(* ===== verification/RendezvousProofs.v ===== *)
(** * Properties of the rendezvous mediator

    - what a task may do behind a proxy, and which sessions are encrypted;
    - registering: a silent server is noticed, a conflict renews the identity;
    - repeated messages, and two tasks that race for the same message. *)

From S2P Require Import Prelude RustStr NetUtil SecureStream Password Config ConfigMore Rendezvous ConfigProofs.

Module RzFacts.

Import AddrMangle HostPort Config ConfigMore Rendezvous.

Section Rz.
Context `{SB : SecretBox} `{B64 : Base64}.
Context (get_uuid : list Z) (S : Settings) (mach : Machine).
Context (exe prod : string) (is_ipv6_str : string -> bool).

Abbreviation task_body := (task_body get_uuid S mach is_ipv6_str).
Abbreviation udp_tick := (udp_tick get_uuid S mach prod).
Abbreviation udp_step := (udp_step get_uuid S mach exe prod).
Abbreviation register_peer := (register_peer get_uuid S mach).
Abbreviation register_pk := (register_pk get_uuid S mach).

(** ** What a task does *)

(** Through the rendezvous server [h] and a relay only. *)
Definition relayed (h : string) (o : Effect) : Prop :=
  match o with
  | ConnectTo h' => h' = h
  | SendOn _ | CreateRelay _ _ _ _ _ _ => True
  | _ => False
  end.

_____

Look through the entries above for the word "Config". Say how many lines contain it, using only a number.

2